NEW ORLEANS, LA (WVUE) - A business owner near the St. Roch neighborhood took a monstrous pothole into his own hands after waiting months for a fix.
Just south of the intersection of Port and Galvez Streets, the pothole, some would think is a mechanic's dream, is no longer a nightmare.
"It was huge, it was huge I mean you could stand one of those kids up in it and you probably couldn't see their head," said Clarence Daniels, who lives on Port St.
Over the weekend, the owner of a car repair shop on the street used construction equipment to temporarily patch the pothole.
"He sees people go through this every day. I mean his office is right there in front of the canyon that's referred to as a pothole," said Matthew Palumbo, who initially called FOX 8 last week for help with the pothole.
Palumbo said he thought the first interview might have encouraged the city to fix his street, but he had no idea his neighbor was already planning a repair.

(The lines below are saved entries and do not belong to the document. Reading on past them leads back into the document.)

Lemma log_streams_contiguous_witness :
  (lc_sequence <$> log_chunks after_arrivals) = [1; 2; 3] ∧ (lc_content <$> log_chunks after_arrivals) = ["a"; "b"; "c"] ∧ logs_ok after_arrivals.
Proof.
  split; [vm_compute; reflexivity|]. split; [vm_compute; reflexivity|].
  exact (proj1 (proj2 (wp_result _ _ _ (calm [] 9) (log_streams_contiguous None arrivals example_db no_redaction_reads example_logs_ok)))).
Defined.

Lemma Accept_exact_witness :
  (Accept (C := DB) None (out 1 "a") (example_db, calm [] 9)).2 = Ok 2 ∧
  next_of (out 1 "a") (Accept (C := DB) None (out 1 "a") (example_db, calm [] 9)).1.1 = 2.
Proof.
  assert ((Accept (C := DB) None (out 1 "a") (example_db, calm [] 9)).2 = Ok 2) as Hr by (vm_compute; reflexivity). split; [exact Hr|].
  destruct (wp_result _ _ _ (calm [] 9) (Accept_exact None (out 1 "a") example_db no_redaction_reads example_logs_ok)) as [H _].
  destruct (H _ Hr) as [H1 _]. symmetry. exact H1.
Defined.

Definition binary_output : string := String nul "ELF".

Lemma nul_chunk_never_accepted_witness :
  wp (accept_all (C := DB) None arrivals ;;! Accept None (out 4 binary_output)) example_db (λ r _, is_ok r = false).
Proof.
  apply (nul_chunk_never_accepted (C := DB) None (out 4 binary_output) arrivals example_db no_redaction_reads).
  - intros values H. discriminate H.
  - exact example_logs_ok.
  - vm_compute. reflexivity.
Defined.

Definition fixed_values (runID token : string) : Prog DB (list string) := ret ["hunter2"].

Lemma not_occurs w s : (w =? "")%string = false → replace_from 0 w mask s = s → starless w → ¬ occurs w s.
Proof. intros Hw E Hs Ho. rewrite <-E in Ho. apply replaced_gone in Ho; [done|done|]. by intros ->. Qed.

Lemma split_secret_stored_witness :
  let run := (Accept (Some fixed_values) (out 1 "password: hun") ;;! Accept (Some fixed_values) (out 2 "ter2")) (example_db, calm [] 9) in
  is_ok run.2 = true ∧ (lc_content <$> log_chunks run.1.1) = ["password: hun"; "ter2"] ∧
  ∃ l1 l2, l1 ∈ log_chunks run.1.1 ∧ l2 ∈ log_chunks run.1.1 ∧ occurs "hunter2" (lc_content l1 +:+ lc_content l2).
Proof.
  cbv zeta. split; [vm_compute; reflexivity|]. split; [vm_compute; reflexivity|].
  assert (wp (Accept (Some fixed_values) (out 1 "password: hun") ;;! Accept (Some fixed_values) (out 2 "ter2")) example_db (λ r c', is_ok r = true →
    ∃ l1 l2, l1 ∈ log_chunks (part c') ∧ l2 ∈ log_chunks (part c') ∧ lc_sequence l1 = 1 ∧ lc_sequence l2 = 2 ∧ occurs "hunter2" (lc_content l1 +:+ lc_content l2))) as H.
  { apply (split_secret_stored fixed_values "hunter2" (out 1 "password: hun") (out 2 "ter2") example_db).
    - intros runID token c. apply wp_ret. split; [reflexivity|]. intros vs E. injection E as <-. reflexivity.
    - reflexivity.
    - exists "password: ", "". reflexivity.
    - intros w Hw chunk Hc. assert (Forall (λ w, Forall (λ chunk, (w =? "")%string = false ∧ replace_from 0 w mask (lg_Content chunk) = lg_Content chunk ∧
        (ToLower w =? "")%string = false ∧ replace_from 0 (ToLower w) mask (lg_Content chunk) = lg_Content chunk ∧ starless w ∧ starless (ToLower w))
        [out 1 "password: hun"; out 2 "ter2"]) (variants_of "hunter2")) as Hall by (vm_compute; repeat constructor).
      rewrite Forall_forall in Hall. specialize (Hall w Hw). rewrite Forall_forall in Hall. destruct (Hall chunk Hc) as (A1 & A2 & A3 & A4 & A5 & A6).
      split; apply not_occurs; assumption. }
  destruct (wp_result _ _ _ (calm [] 9) H eq_refl) as (l1 & l2 & H1 & H2 & _ & _ & H5). exists l1, l2.
  split; [exact H1|]. split; [exact H2|exact H5].
Defined.

(** A run bound to a secret of the vault. *)
Definition bound_db : DB :=
  example_db <| task_definitions := {["def-1" := example_definition <| df_secret_bindings := {["PASSWORD" := "secret-1"]} |>]} |>.

Abbreviation sealed_vault := (create_secret (aead := plain_aead) key_file vault_keys "" "db password" (bytes_of "hunter2") ScopeUser
  (mkVault bound_db (mkSecretTables ∅), calm vault_seeds 5)).1.1.

Lemma sealed_vault_ok : secrets_ok (part sealed_vault).
Proof.
  apply (wp_result (create_secret (aead := plain_aead) key_file vault_keys "" "db password" (bytes_of "hunter2") ScopeUser)
    (mkVault bound_db (mkSecretTables ∅)) (λ _ c, secrets_ok (part c))).
  eapply wp_mono; [apply create_secret_spec|]. intros r c [H _]. apply H. intros id row Hrow. discriminate Hrow.
Qed.

Abbreviation masked_run := (Accept (Some (ValuesForRun (aead := plain_aead) key_file vault_keys)) (out 1 "login hunter2 aHVudGVyMg==") (sealed_vault, calm [] 9)).

Lemma logs_masked_witness :
  masked_run.2 = Ok 2 ∧ (lc_content <$> log_chunks (part masked_run.1.1)) = ["login ****** ******"] ∧
  ∀ l, l ∈ log_chunks (part masked_run.1.1) → ¬ occurs "hunter2" (lc_content l).
Proof.
  split; [vm_compute; reflexivity|]. split; [vm_compute; reflexivity|]. intros l Hl.
  destruct (wp_result _ _ _ (calm [] 9) (logs_masked (aead := plain_aead) key_file vault_keys (out 1 "login hunter2 aHVudGVyMg==") sealed_vault sealed_vault_ok) l Hl)
    as [H|(secrets & Hs & _ & H)].
  - exfalso. assert (log_chunks (part sealed_vault) = []) as E by (vm_compute; reflexivity). rewrite E in H. apply elem_of_nil in H. exact H.
  - assert (Some ["hunter2"] = Some secrets) as E by (rewrite <-Hs; vm_compute; reflexivity). injection E as <-. apply (H ltac:(repeat constructor) "hunter2").
    + left.
    + left.
Defined.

"I came outside and I saw him. He has a little Caterpillar and he was pulling gravel off of this lot, filling that, and then running over it to level it," Palumbo said. "I walked out and I was like, 'What are you doing?' and he's like, 'I just fixed the Caterpillar, I would've done this weeks ago, but I had to repair the Caterpillar to pull the gravel off the lot to fix the pothole.'"

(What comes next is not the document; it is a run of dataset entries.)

(* ===== verification/AccountLaws.v ===== *)
(** * AccountLaws

    The invariant of the accounts ([accounts_ok]), how they may change ([account_step]),
    and that every operation of [internal/auth] changes them only so. *)

From S2P Require Import Prelude GoStd GoPath GoCrypto Passwords Model World Schema Session SchedulerCore Sha256 Accounts.

(** ** The invariant *)

Definition live (s : SessionRow) : Prop := ses_revoked_at s = None.

Record accounts_ok (a : AccountTables) : Prop := {
  ao_emails : ∀ id id' u u', user_rows a !! id = Some u → user_rows a !! id' = Some u' →
    ToLower (ur_email u) = ToLower (ur_email u') → id = id';
  ao_roles : ∀ id role, (id, role) ∈ user_roles a → is_Some (user_rows a !! id) ∧ is_Some (permissionsForRole role);
  ao_tokens : ∀ i j s t, sessions a !! i = Some s → sessions a !! j = Some t → ses_token_hash s = ses_token_hash t → i = j;
  ao_live : ∀ i s, sessions a !! i = Some s → live s → ∃ u, user_rows a !! ses_user_id s = Some u ∧ active_user u = true
}.

(** Somebody can administer the platform. *)
Definition has_admin (a : AccountTables) : Prop :=
  ∃ id u, user_rows a !! id = Some u ∧ active_user u = true ∧ (id, RoleAdmin) ∈ user_roles a.

(** A session keeps its user and token, and stays revoked once it is. *)
Definition session_evolves (s s' : SessionRow) : Prop :=
  ses_user_id s' = ses_user_id s ∧ ses_token_hash s' = ses_token_hash s ∧ ses_expires_at s' = ses_expires_at s ∧
  (ses_revoked_at s = None ∨ ses_revoked_at s' = ses_revoked_at s).

Record accounts_evolve (a a' : AccountTables) : Prop := {
  ae_users : ∀ id u, user_rows a !! id = Some u → ∃ u', user_rows a' !! id = Some u' ∧ ur_email u' = ur_email u;
  ae_sessions : ∀ i s, sessions a !! i = Some s → ∃ s', sessions a' !! i = Some s' ∧ session_evolves s s'
}.

#[export] Instance session_evolves_preorder : PreOrder session_evolves.
Proof.
  split; [intros s; unfold session_evolves; auto|].
  intros s s' s'' (E1 & E2 & E3 & H1) (F1 & F2 & F3 & H2). split_and!; [congruence..|].
  destruct H1 as [H1|H1]; [by left|]. rewrite <-H1. by destruct H2; [left|right].
Qed.

#[export] Instance accounts_evolve_preorder : PreOrder accounts_evolve.
Proof.
  split.
  - intros a. split; eauto. intros i s H. by exists s.
  - intros a b c [H1 H2] [H3 H4]. split.
    + intros id u Hu. destruct (H1 _ _ Hu) as (u' & Hu' & E). destruct (H3 _ _ Hu') as (u'' & Hu'' & E'). exists u''. by rewrite E', E.
    + intros i s Hs. destruct (H2 _ _ Hs) as (s' & Hs' & E). destruct (H4 _ _ Hs') as (s'' & Hs'' & E'). exists s''. split; [done|]. by etrans.
Qed.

All along Port St. car tires tiptoe through the treacherous road, but now the pothole known to virtually eat cars is full.

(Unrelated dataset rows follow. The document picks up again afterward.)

(* ===== verification/AccountSafety.v ===== *)
(** * AccountSafety

    What [internal/auth] guarantees: an administrator is always left, a member who was
    locked out stays locked out, requests pass exactly with a live session and a permission,
    a password is changed only by who knows it, and guessing it is limited. *)

From S2P Require Import Prelude GoStd GoPath GoCrypto Passwords Model World Schema Session SchedulerCore Sha256 Accounts AccountLaws.

Lemma alter_found {A} (f : A → A) (k : string) (m : gmap string A) x : m !! k = Some x → alter f k m = <[k := f x]> m.
Proof.
  intros H. apply map_eq. intros i. destruct (decide (i = k)) as [->|Hne].
  - by rewrite lookup_alter_eq, lookup_insert_eq, H.
  - by rewrite lookup_alter_ne, lookup_insert_ne.
Qed.

(** ** Sequences of operations *)

(** [OpenSession] is the second half of a login whose first half found [user] earlier. *)
Inductive AccountOperation : Type :=
| AccountLogin (email password : string)
| OpenSession (user : User)
| AccountLogout (token : string)
| AccountRequest (permission : string) (cookie : option string) (path : string)
| AccountChange (principal : Principal) (token current new ip : string)
| AccountBootstrap (configuration : BootstrapConfig)
| MemberList (status : string)
| MemberCreate (actorID : string) (input : CreateMemberInput)
| MemberRoles (actorID userID : string) (names : list string)
| MemberEnabled (actorID userID : string) (enabled : bool)
| MemberRemove (actorID userID : string)
| MemberRestore (actorID userID : string)
| MemberReset (actorID userID : string).

Section safety.
Context {C : Type} `{!Has DB C, uuids : !UUIDs, argon : !Argon2} (ip_literal : string → bool).

Definition account_perform (op : AccountOperation) : Prog C unit :=
  match op with
  | AccountLogin email password => ignore (Login email password)
  | OpenSession user => ignore (open_session user)
  | AccountLogout token => ignore (Logout token)
  | AccountRequest permission cookie path => ignore (guarded permission cookie path)
  | AccountChange principal token current new ip => ignore (Change principal token current new ip)
  | AccountBootstrap configuration => ignore (bootstrap configuration)
  | MemberList status => ignore (Team_List status)
  | MemberCreate actorID input => ignore (Team_Create ip_literal actorID input)
  | MemberRoles actorID userID names => ignore (UpdateRoles actorID userID names)
  | MemberEnabled actorID userID enabled => ignore (Team_SetEnabled actorID userID enabled)
  | MemberRemove actorID userID => ignore (Team_Remove actorID userID)
  | MemberRestore actorID userID => ignore (Team_Restore actorID userID)
  | MemberReset actorID userID => ignore (Team_ResetPassword actorID userID)
  end.

Definition account_perform_all (ops : list AccountOperation) : Prog C unit := for_each ops account_perform.

Lemma moves_ignore {A} (m : Prog C A) : moves account_step m → db_spec (ignore m) (λ d r d', r = Ok tt ∧ account_step d d').
Proof. intros H c. apply wp_ignore. eapply wp_mono; [apply H|]. intros r c' [? ?]. by split_and!. Qed.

"It's not pretty but you're not going to break an axle on that until it rains and it all washes away," Palumbo said. "Trucks were breaking down in this pothole, SUVs. I'm not talking about Honda Civics. I saw a fire truck go through here, you can't believe the noise that thing made when it scraped along the bottom."
While the major pothole has a temporary fix, the rest of Port St. is still in disrepair.
"The problem is we have the bridge for the canal right here, so there's a lot of through traffic and people use that bridge both ways. Especially when it rains because you can't really see how deep it is and that's when people really messed their cars up," Palumbo said.
Now the families who live on Port St. hope the city will make a permanent fix soon before anyone gets hurt.
"Some people come through here pretty fast and they don't know that hole is there when it's raining or whatever. A car is going to end up in somebody's house," Daniels said.
The city said it filled 114,876 potholes last year and while that exceeded expectations by 60-percent it knows there's still a lot of streets that need repair.